• [PROBLEM TO WORK ON]
Count the lines in the following data that include "Lemma". Please write only the number.

•••

(* ===== verification/Taint.v ===== *)
(** * Taint tracking

    [openfang-types/src/taint.rs]: labelled values and the sinks that refuse
    labels. A [HashSet] is a [gset]; the order in which a loop visits it is a
    parameter. *)

From Stdlib Require Import Ascii ZArith Lia.
From stdpp Require Import base gmap strings list sets.
From S2P Require Import Prelude Strs.

Inductive TaintLabel : Type :=
| ExternalNetwork
| UserInput
| Pii
| Secret
| UntrustedAgent.

#[global] Instance taint_label_eq_dec : EqDecision TaintLabel.
Proof. solve_decision. Defined.

Definition label_code (l : TaintLabel) : nat :=
  match l with ExternalNetwork => 0 | UserInput => 1 | Pii => 2 | Secret => 3 | UntrustedAgent => 4 end.

Definition label_of_code (n : nat) : option TaintLabel :=
  [ExternalNetwork; UserInput; Pii; Secret; UntrustedAgent] !! n.

#[global] Program Instance taint_label_countable : Countable TaintLabel :=
  inj_countable label_code label_of_code _.
Next Obligation. by intros []. Qed.

Definition show_label (l : TaintLabel) : str :=
  match l with
  | ExternalNetwork => lit "ExternalNetwork"
  | UserInput => lit "UserInput"
  | Pii => lit "Pii"
  | Secret => lit "Secret"
  | UntrustedAgent => lit "UntrustedAgent"
  end.

Record TaintedValue : Type := mkTainted {
  value : str;
  labels : gset TaintLabel;
  source : str
}.

Record TaintSink : Type := mkSink {
  name : str;
  blocked_labels : gset TaintLabel
}.

Record TaintViolation : Type := mkViolation {
  label : TaintLabel;
  sink_name : str;
  violation_source : str
}.

Definition show_violation (v : TaintViolation) : str :=
  lit "taint violation: label '" ++ show_label (label v) ++ lit "' from source '"
  ++ violation_source v ++ lit "' is not allowed to reach sink '" ++ sink_name v ++ lit "'".

Definition clean (value source : str) : TaintedValue := mkTainted value ∅ source.

Definition declassify (v : TaintedValue) (l : TaintLabel) : TaintedValue :=
  mkTainted (value v) (labels v ∖ {[ l ]}) (source v).

Definition is_tainted (v : TaintedValue) : bool := negb (bool_decide (labels v = ∅)).

Definition shell_exec : TaintSink :=
  mkSink (lit "shell_exec") ({[ UserInput ]} ∪ ({[ UntrustedAgent ]} ∪ ({[ ExternalNetwork ]} ∪ ∅))).
Definition net_fetch : TaintSink := mkSink (lit "net_fetch") ({[ Pii ]} ∪ ({[ Secret ]} ∪ ∅)).
Definition agent_message : TaintSink := mkSink (lit "agent_message") ({[ Secret ]} ∪ ∅).

(** The order in which a set of labels is visited. *)
Class LabelOrder := {
  label_order : gset TaintLabel → list TaintLabel;
  label_order_perm s : label_order s ≡ₚ elements s
}.

#[export] Instance elements_order : LabelOrder | 100 := {
  label_order := elements;
  label_order_perm s := reflexivity (elements s)
}.

Section Flow.
Context `{LabelOrder}.

Definition merge_taint (v other : TaintedValue) : TaintedValue :=
  mkTainted (value v) (foldl (λ ls l, {[ l ]} ∪ ls) (labels v) (label_order (labels other))) (source v).

Definition check_sink (v : TaintedValue) (sink : TaintSink) : result unit TaintViolation :=
  match List.find (λ l, bool_decide (l ∈ blocked_labels sink)) (label_order (labels v)) with
  | Some l => Err (mkViolation l (name sink) (source v))
  | None => Ok tt
  end.

Lemma elem_of_label_order l s : l ∈ label_order s ↔ l ∈ s.
Proof. by rewrite label_order_perm, elem_of_elements. Qed.

Lemma merge_labels (ls : list TaintLabel) (s : gset TaintLabel) : foldl (λ ls l, {[ l ]} ∪ ls) s ls = s ∪ list_to_set ls.
Proof.
  revert s. induction ls as [|l ls IH]; intros s; simpl; [set_solver|]. rewrite IH. set_solver.
Qed.

Lemma labels_merge v other : labels (merge_taint v other) = labels v ∪ labels other.
Proof.
  simpl. rewrite merge_labels. f_equal. apply set_eq. intros l.
  by rewrite elem_of_list_to_set, elem_of_label_order.
Qed.

Lemma check_sink_Ok v sink : check_sink v sink = Ok tt ↔ labels v ## blocked_labels sink.
Proof.
  unfold check_sink.
  destruct (List.find _ _) as [l|] eqn:E.
  - apply List.find_some in E as [Hin Hb]. apply bool_decide_eq_true in Hb.
    apply list_elem_of_In, elem_of_label_order in Hin. split; [done|set_solver].
  - split; [|done]. intros _ l Hl Hb. apply elem_of_label_order, list_elem_of_In in Hl.
    pose proof (List.find_none _ _ E l Hl) as Hn. by apply bool_decide_eq_false in Hn.
Qed.

(** Labels are never lost by combining values: the combination of two
    values may flow into a sink exactly if both may, and after removing a
    label exactly if every other label may. A refusal names a label the value
    carries and the sink blocks. *)
Theorem taint_flow v other l sink :
  (check_sink (merge_taint v other) sink = Ok tt ↔
     check_sink v sink = Ok tt ∧ check_sink other sink = Ok tt)
  ∧ (check_sink (declassify v l) sink = Ok tt ↔ labels v ∩ blocked_labels sink ⊆ {[ l ]})
  ∧ (∀ viol, check_sink v sink = Err viol →
       label viol ∈ labels v ∧ label viol ∈ blocked_labels sink
       ∧ sink_name viol = name sink ∧ violation_source viol = source v).
Proof.
  rewrite !check_sink_Ok, labels_merge. split_and!; [set_solver| |].
  - simpl. split; [|set_solver]. intros Hd x [Hx Hb]%elem_of_intersection.
    destruct (decide (x = l)); [set_solver|]. set_solver.
  - unfold check_sink. intros viol. destruct (List.find _ _) as [l'|] eqn:E; [|done].
    intros [= <-]. apply List.find_some in E as [Hin Hb]. apply bool_decide_eq_true in Hb.
    apply list_elem_of_In, elem_of_label_order in Hin. done.
Qed.
End Flow.
Lemma shell_policy_None command exec_policy :
  shell_policy command exec_policy = None ↔
  is_full exec_policy = true ∧ is_char_boundary command (length command `min` 100) = false.
Proof.
  unfold shell_policy, is_full, validate_command_allowlist, slice_to.
  destruct exec_policy as [p|]; [|naive_solver]. destruct (mode p); [naive_solver..|].
  destruct (is_char_boundary command (length command `min` 100)); naive_solver.
Qed.

(** A process is started exactly if the call has a command, the policy admits
    it, and outside full mode it matches no suspicious pattern. *)
Lemma shell_exec_runs env input allowed root exec_policy s :
  shell_exec_step env input allowed root exec_policy = Some (Run s) ↔
  ∃ command, in_command input = Some command ∧ policy_admits exec_policy command
    ∧ (is_full exec_policy = true ∨ suspicious command = false)
    ∧ s = mkSpawn command root (sandbox_command env (default [] allowed))
            (default (from_option timeout_secs 30%Z exec_policy) (in_timeout input)).
Proof.
  unfold shell_exec_step. set (command := default [] (in_command input)).
  pose proof (shell_policy_Ok command exec_policy) as Hp.
  pose proof (taint_check_pass command) as Ht.
  assert (∀ c, in_command input = Some c → c = command) as Hcmd by (intros c E; subst command; by rewrite E).
  destruct (shell_policy command exec_policy) as [[[]|e]|]; cbn [mbind option_bind].
  2,3: split; [done|]; intros (c & Ec & Hpa & _); rewrite (Hcmd c Ec) in Hpa; apply Hp in Hpa; done.
  unfold tool_shell_exec.
  destruct (is_full exec_policy); cbn [mbind option_bind].
  - destruct (in_command input) as [c|]; [rewrite <-(Hcmd c eq_refl) in *|]; naive_solver.
  - destruct (check_taint_shell_exec command) as [[v|]|]; cbn [mbind option_bind];
      destruct (in_command input) as [c|]; try (rewrite <-(Hcmd c eq_refl) in * ); naive_solver.
Qed.

(** The texts that no command may have outside full mode. *)
Definition download_or_decode : list str :=
  lit <$> ["curl "; "wget "; "| sh"; "| bash"; "base64 -d"; "$(curl"; "`curl"; "eval "]%string.

(** The variables every child may see. *)
Definition harmless_vars : list str :=
  lit <$> ["PATH"; "HOME"; "TMPDIR"; "TMP"; "TEMP"; "LANG"; "LC_ALL"; "TERM"]%string.

(** C22: The guards of [shell_exec]. A process that is started runs the command
    of the call as it is, in the workspace, under the time limit of the call
    or the policy; it sees a variable exactly if the parent has it with that
    value and it is one of eight harmless ones or was granted; the policy does
    not deny execution; under an allowlist, the command falls into segments
    without [&&], [||], [|] and [;] between these marks, and each starts a
    listed program or none; and outside full mode the command has none of
    eight texts that download, decode or evaluate something. *)
Theorem shell_exec_guarded env input allowed root exec_policy s :
  shell_exec_step env input allowed root exec_policy = Some (Run s) →
  in_command input = Some (sh_command s) ∧ current_dir s = root ∧
  time_limit s = default (from_option timeout_secs 30%Z exec_policy) (in_timeout input) ∧
  (∀ v val, child_env s !! v = Some val ↔
     env !! v = Some val ∧ (v ∈ harmless_vars ∨ v ∈ default [] allowed)) ∧
  (∀ p, exec_policy = Some p → mode p ≠ Deny) ∧
  (∀ p, exec_policy = Some p → mode p = Allowlist → sh_command s ≠ [] →
     ∃ segs, segmented (sh_command s) segs ∧
       Forall (λ seg, ∃ b, program_of seg b ∧ (b = [] ∨ b ∈ safe_bins p ∨ b ∈ allowed_commands p)) segs) ∧
  ((∀ p, exec_policy = Some p → mode p ≠ Full) →
     ∀ t, t ∈ download_or_decode → contains (sh_command s) t = false).
Proof.
  intros (command & Hc & Hp & Hs & ->)%shell_exec_runs. cbn [sh_command current_dir child_env time_limit].
  split_and!; [done|done|done| | | |].
  - intros v val. by rewrite child_env_exact.
  - intros p -> Hm. cbn in Hp. by rewrite Hm in Hp.
  - intros p -> Hm Hne. cbn in Hp. rewrite Hm in Hp. exists (segments command).
    split; [by apply segments_from_spec|]. apply Forall_forall. intros seg Hseg.
    exists (extract_base_command seg). split; [apply base_program|by apply Hp].
  - intros Hf t Ht. assert (suspicious command = false) as Hsus.
    { destruct Hs as [Hs|]; [|done]. unfold is_full in Hs. destruct exec_policy as [p|]; [|done].
      specialize (Hf p eq_refl). by destruct (mode p). }
    apply not_true_is_false. intros Hin. apply not_true_iff_false in Hsus. apply Hsus.
    apply existsb_exists. exists t. split; [by apply list_elem_of_In|done].
Qed.

(** A call panics exactly where a log message cuts the command inside a
    character: at byte 100 in full mode, at byte 80 when a command that the
    policy admits matches a suspicious pattern. *)
Theorem shell_exec_panics env input allowed root exec_policy :
  let command := default [] (in_command input) in
  shell_exec_step env input allowed root exec_policy = None ↔
  (is_full exec_policy = true ∧ is_char_boundary command (length command `min` 100) = false)
  ∨ (is_full exec_policy = false ∧ policy_admits exec_policy command ∧ suspicious command = true
     ∧ is_char_boundary command (length command `min` 80) = false).
Proof.
  intros command. unfold shell_exec_step. fold command.
  pose proof (shell_policy_Ok command exec_policy) as Hp.
  pose proof (shell_policy_None command exec_policy) as Hn.
  pose proof (taint_check_None command) as Ht.
  destruct (shell_policy command exec_policy) as [[[]|e]|]; cbn [mbind option_bind].
  - destruct (is_full exec_policy); cbn [mbind option_bind].
    + split; [done|]. intros [Hb|[? _]]; [|done]. by apply Hn in Hb.
    + destruct (check_taint_shell_exec command) as [[v|]|]; cbn [mbind option_bind]; naive_solver.
  - naive_solver.
  - naive_solver.
Qed.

•••

• [ANSWER AREA]
6